Bollettino valanghe per martedì 24 febbraio 2026.

Al di fuori delle piste assicurate, la situazione valanghiva è pericolosa.

tutto il giorno al di sopra di limite del bosco il pericolo è pericolo valanghe forte, dunque grado quattro, al di sotto pericolo valanghe moderato, dunque grado due.

tutto il giorno, al di sopra del limite del bosco, troviamo un problema di strati deboli persistenti. Soprattutto nelle esposizioni partendo da Ovest passando Nord e Est. Inoltre, tutto il giorno, al di sopra del limite del bosco, troviamo un problema di lastroni da vento. Ciò in tutte le esposizioni Inoltre, tutto il giorno, al di sotto di 2200 metri, troviamo un problema di neve bagnata. Soprattutto nelle esposizioni partendo da Sud-Est passando Sud e Sud-Ovest.

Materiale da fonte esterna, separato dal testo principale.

Lemma len_masked (id : array 12) (addr : array 16) (xored : bool) : len (if xored then xor_bytes (arr addr) (mask id) else arr addr) = 16.
Proof.
  destruct xored; [|exact (len_arr addr)]. rewrite len_xor_bytes; rewrite len_arr; [done|].
  unfold mask. by rewrite len_app, len_be, len_arr.
Qed.

Lemma len_value id xored a q : len (value id xored a q) = match a with V4 _ => 8 | V6 _ => 20 end.
Proof. destruct a; unfold value; rewrite !len_app, len_be; [by rewrite len_be|by rewrite len_masked]. Qed.

(** The parts of the value the search reads. *)
Lemma value_parts id xored a q :
  in_u 16 q → written_ok a →
  let v := value id xored a q in
  be_val (sub v 2 2) = q ∧
  match a with
  | V4 addr => be_val (sub v 1 1) = 1 ∧ (if xored then Z.lxor (be_val (sub v 4 4)) MAGIC_COOKIE else be_val (sub v 4 4)) = addr
  | V6 addr => be_val (sub v 1 1) = 2 ∧ (if xored then xor_bytes (sub v 4 16) (mask id) else sub v 4 16) = arr addr
  end.
Proof.
  intros Hq Ha v.
  assert (Hskip : ∀ f w n, sub (["000"%byte; f] ++ be_bytes 2 q ++ w) 4 n = sub w 0 n).
  { intros f w n. rewrite (sub_skip _ _ _ _ 2) by done. by rewrite (sub_skip _ _ _ _ 2) by (exact (len_be 2 q) || lia). }
  assert (Hport : ∀ f w, be_val (sub (["000"%byte; f] ++ be_bytes 2 q ++ w) 2 2) = q).
  { intros f w. rewrite (sub_skip _ _ _ _ 2) by done. rewrite sub_head by apply len_be. by apply be_val_bytes. }
  destruct a as [addr|addr]; subst v; unfold value; rewrite Hport, Hskip; (split; [done|]); (split; [done|]).
  - rewrite <- (app_nil_r (be_bytes 4 _)), sub_head by apply len_be.
    rewrite be_val_bytes by (destruct xored; [by apply lxor_range|done]). destruct xored; [apply lxor_undo|done].
  - rewrite <- (app_nil_r (if xored then xor_bytes (arr addr) (mask id) else arr addr)), sub_head by apply len_masked.
    destruct xored; [|done]. apply xor_bytes_undo. unfold mask. rewrite length_app, !length_arr.
    pose proof (len_be 4 MAGIC_COOKIE). unfold len in *. lia.
Qed.

Section Recovered.
Context (ntop6 : bytes → bytes).

Definition printed (a : written) : bytes := match a with V4 addr => ntop4 addr | V6 addr => ntop6 (arr addr) end.

Lemma search_skips m pre l rest :
  attributes m = pre ++ concat ((λ a, encode_attribute a.1 a.2) <$> l) ++ rest → Forall skipped l →
  search ntop6 m (len pre) = search ntop6 m (len (pre ++ concat ((λ a, encode_attribute a.1 a.2) <$> l))).
Proof.
  intros E Hl. revert pre E. induction Hl as [|[t v] l (Ht & Hn & Hv) Hl IH]; intros pre E; [by rewrite app_nil_r|].
  cbn [fmap list_fmap concat fst snd] in *. rewrite <- app_assoc in E.
  destruct (header_at m pre t v _ E Ht Hv) as (E1 & E2 & Hw & _). rewrite search_step by apply len_nonneg.
  rewrite decide_True, E1, E2 by done. unfold read_attribute.
  destruct (Z.eqb_spec t ATTR_XOR_MAPPED_ADDRESS); [by destruct Hn; left|].
  destruct (Z.eqb_spec t ATTR_MAPPED_ADDRESS); [by destruct Hn; right|]. cbn [orb].
  rewrite next_attribute_shift, <- (len_encode t), <- len_app, (app_assoc pre). apply IH. by rewrite E, <- app_assoc.
Qed.

Lemma read_value m pre t v rest :
  attributes m = pre ++ encode_attribute t v ++ rest → in_u 16 t → len v < 2 ^ 16 → 8 <= len v → is_address t →
  search ntop6 m (len pre) =
    match read_attribute ntop6 m (len pre) t (len v) with
    | Ok (Address a) => Ok (Some a)
    | Ok GiveUp => Ok None
    | Ok Continue => search ntop6 m (next_attribute (len pre) (len v))
    | Err e => Err e
    | Undef => Undef
    end.
Proof.
  intros E Ht Hv H8 Ha. destruct (header_at m pre t v _ E Ht Hv) as (E1 & E2 & Hw & _).
  rewrite search_step by apply len_nonneg. by rewrite decide_True, E1, E2 by done.
Qed.

(** Where an attribute is an address, the parts of its value give the result. *)
Lemma read_found m (pre : bytes) t (v : bytes) (xored : bool) a p :
  magic_cookie m = MAGIC_COOKIE →
  (t = ATTR_XOR_MAPPED_ADDRESS ∧ xored = true ∨ t = ATTR_MAPPED_ADDRESS ∧ xored = false) →
  len v = match a with V4 _ => 8 | V6 _ => 20 end → len pre + 4 + len v <= len (attributes m) →
  (∀ k n, 0 <= k → 0 <= n → k + n <= len v → sub (attributes m) (len pre + 4 + k) n = sub v k n) →
  (if xored then u16 (Z.lxor (be_val (sub v 2 2)) (Z.shiftr MAGIC_COOKIE 16)) else be_val (sub v 2 2)) = p →
  match a with
  | V4 addr => be_val (sub v 1 1) = 1 ∧ (if xored then Z.lxor (be_val (sub v 4 4)) MAGIC_COOKIE else be_val (sub v 4 4)) = addr
  | V6 addr => be_val (sub v 1 1) = 2 ∧ (if xored then xor_bytes (sub v 4 16) (mask (transaction_id m)) else sub v 4 16) = arr addr
  end →
  read_attribute ntop6 m (len pre) t (len v) = Ok (Address (MkSocketAddress (printed a) p ANY)).
Proof.
  intros Hc Ht Hv Hw Hs Hp Ha. unfold read_attribute. rewrite Hc.
  assert ((t =? ATTR_XOR_MAPPED_ADDRESS) = xored) as -> by (destruct Ht as [[-> ->]|[-> ->]]; done).
  assert (xored || (t =? ATTR_MAPPED_ADDRESS) = true) as -> by (destruct Ht as [[-> ->]|[-> ->]]; done).
  destruct (Z.ltb_spec (len v) 8) as [|_]; [destruct a; lia|].
  rewrite !(Hs 1 1), !(Hs 2 2) by (destruct a; lia). rewrite Hp.
  destruct a as [addr|addr]; destruct Ha as [-> Ha]; cbn [Z.eqb Pos.eqb].
  - rewrite (Hs 4 4) by lia. by rewrite Ha.
  - destruct (Z.leb_spec (len pre + 24) (len (attributes m))) as [_|]; [|lia].
    rewrite (Hs 4 16) by lia. unfold mask in Ha. by rewrite Ha.
Qed.

(** The mapped address of a message with the cookie, after any attributes of other types, is the one
    the server wrote, plain or under the mask, of either family; attributes that follow do not matter. *)
Theorem mapped_address_recovered m l xored a p rest :
  magic_cookie m = MAGIC_COOKIE → Forall skipped l → written_ok a → in_u 16 p →
  attributes m = concat ((λ a, encode_attribute a.1 a.2) <$> l) ++ write_address (transaction_id m) xored a p ++ rest →
  get_mapped_address ntop6 m = Ok (Some (MkSocketAddress (printed a) p ANY)).
Proof.
  intros Hc Hl Ha Hp E. change (get_mapped_address ntop6 m) with (search ntop6 m (len (@nil byte))).
  rewrite (search_skips m [] l _ E Hl). cbn [app]. set (pre := concat _) in *. unfold write_address in E.
  assert (Hq : in_u 16 (under xored p)) by (destruct xored; [by apply lxor_range|done]).
  assert (Hqp : (if xored then u16 (Z.lxor (under xored p) (Z.shiftr MAGIC_COOKIE 16)) else under xored p) = p).
  { destruct xored; [|done]. unfold under. rewrite lxor_undo. by apply wrap_small. }
  set (t := if xored then _ else _) in E.
  assert (Ht : t = ATTR_XOR_MAPPED_ADDRESS ∧ xored = true ∨ t = ATTR_MAPPED_ADDRESS ∧ xored = false) by (destruct xored; auto).
  assert (Ht16 : in_u 16 t) by (destruct xored; done).
  pose proof (value_parts (transaction_id m) xored a _ Hq Ha) as [Ep Ea]. pose proof (len_value (transaction_id m) xored a (under xored p)) as Hv.
  set (v := value (transaction_id m) xored a (under xored p)) in *.
  destruct (header_at m pre t v rest E Ht16 ltac:(rewrite Hv; by destruct a)) as (_ & _ & [_ Hw] & Hs).
  rewrite (read_value m pre t v rest E Ht16) by (try (rewrite Hv; by destruct a); unfold is_address; tauto).
  destruct (header_at m pre t v rest E Ht16 ltac:(rewrite Hv; by destruct a)) as (_ & Hlv & _).
  rewrite Hlv, Hv in Hw.
  assert (Hr : read_attribute ntop6 m (len pre) t (len v) = Ok (Address (MkSocketAddress (printed a) p ANY))); [|by rewrite Hr].
  apply read_found with (xored := xored); try done; [by rewrite Hv|by rewrite Ep].
Qed.
End Recovered.

(** ** Discovery *)

Section Discovery.
Context (ntop6 : bytes → bytes).

(** An address comes only from a datagram that repeats the identifier drawn for this request, as a
    response, whose first 1024 bytes hold an address. *)
Lemma query_answered x a :
  query_stun_server ntop6 x = Ok (Some a) ↔
  socket_made x = true ∧ name_resolved x = true ∧ request_sent x = true ∧
  ∃ data m s, answer x = Some data ∧ stun_from_bytes (take 1024 data) = Some m ∧ transaction_id m = drawn_id x ∧
    message_type m = BINDING_RESPONSE ∧ get_mapped_address ntop6 m = Ok (Some s) ∧
    a = MkPublicAddress (host s) (port s) UNKNOWN (u64 (now_after x)).
Proof.
  unfold query_stun_server. destruct (socket_made x), (name_resolved x), (request_sent x); cbn [negb orb];
    try (split; [done|intros (? & ? & ? & _); done]).
  destruct (answer x) as [data|]; [|split; [done|by intros (_ & _ & _ & ? & ? & ? & [=] & _)]].
  destruct (stun_from_bytes (take 1024 data)) as [m|] eqn:Em; [|split; [done|]].
  2:{ intros (_ & _ & _ & ? & ? & ? & [= <-] & E & _). by rewrite Em in E. }
  split.
  - case_decide as Hd; [|done]. destruct (Z.eqb_spec (message_type m) BINDING_RESPONSE) as [Ht|]; [|done].
    destruct (get_mapped_address ntop6 m) as [[s|]| |] eqn:Es; cbn [mbind outcome_bind]; try done. intros [= <-]. eauto 12.
  - intros (_ & _ & _ & ? & m' & s & [= <-] & E & Hd & Ht & Es & ->). rewrite Em in E. injection E as <-.
    rewrite decide_True by done. rewrite Ht, Es. done.
Qed.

Gli accumuli di neve ventata rimangono instabili. Attenzione soprattutto sui pendii esposti a ovest, nord ed est in prossimità del limite del bosco, come pure al di sopra del limite del bosco. Isolati punti pericolosi si trovano anche sui pendii esposti a sud est, sud e sud ovest al di sopra dei 2400 m circa. Le valanghe possono distaccarsi coinvolgendo gli strati superficiali del manto. Inoltre, le valanghe possono anche subire un distacco negli strati più profondi e, sui pendii esposti a ovest, nord ed est, raggiungere grandi dimensioni. I rumori di "whum" e la formazione di fessure quando si calpesta la coltre di neve così come nuove valanghe sono campanelli di allarme che rimandano a questo pericolo. Sono possibili distacchi a distanza. Con il rialzo termico e l'irradiazione solare diurni, sono possibili valanghe di neve bagnata a debole coesione. Ciò specialmente sui pendii soleggiati molto ripidi al di sotto dei 2200 m circa.

E ora il manto nevoso:

Cadranno da 5 a 10 cm di neve, localmente anche di più. Il vento a tratti tempestoso causerà il trasporto della neve. Si formeranno ulteriori accumuli di neve ventata. Il manto nevoso è instabile in molti punti. La neve fresca e la neve ventata poggiano su una superficie del manto di neve vecchia per lo più favorevole. Nella parte basale del manto di neve vecchia si trovano pronunciati strati fragili. Ciò soprattutto sui pendii esposti a ovest, nord ed est in prossimità del limite del bosco e al di sopra del limite del bosco. Nel corso della giornata le condizioni meteo causeranno un impregnamento del manto nevoso. Ciò specialmente sui pendii soleggiati molto ripidi al di sotto dei 2200 m circa.

Abbiamo i seguenti situazioni tipo: st.1: strato debole persistente basale.

La tendenza per mercoledì 25 febbraio 2026 indica un pericolo valanghe in diminuzione.

Buona giornata e non dimentichi di essere prudente!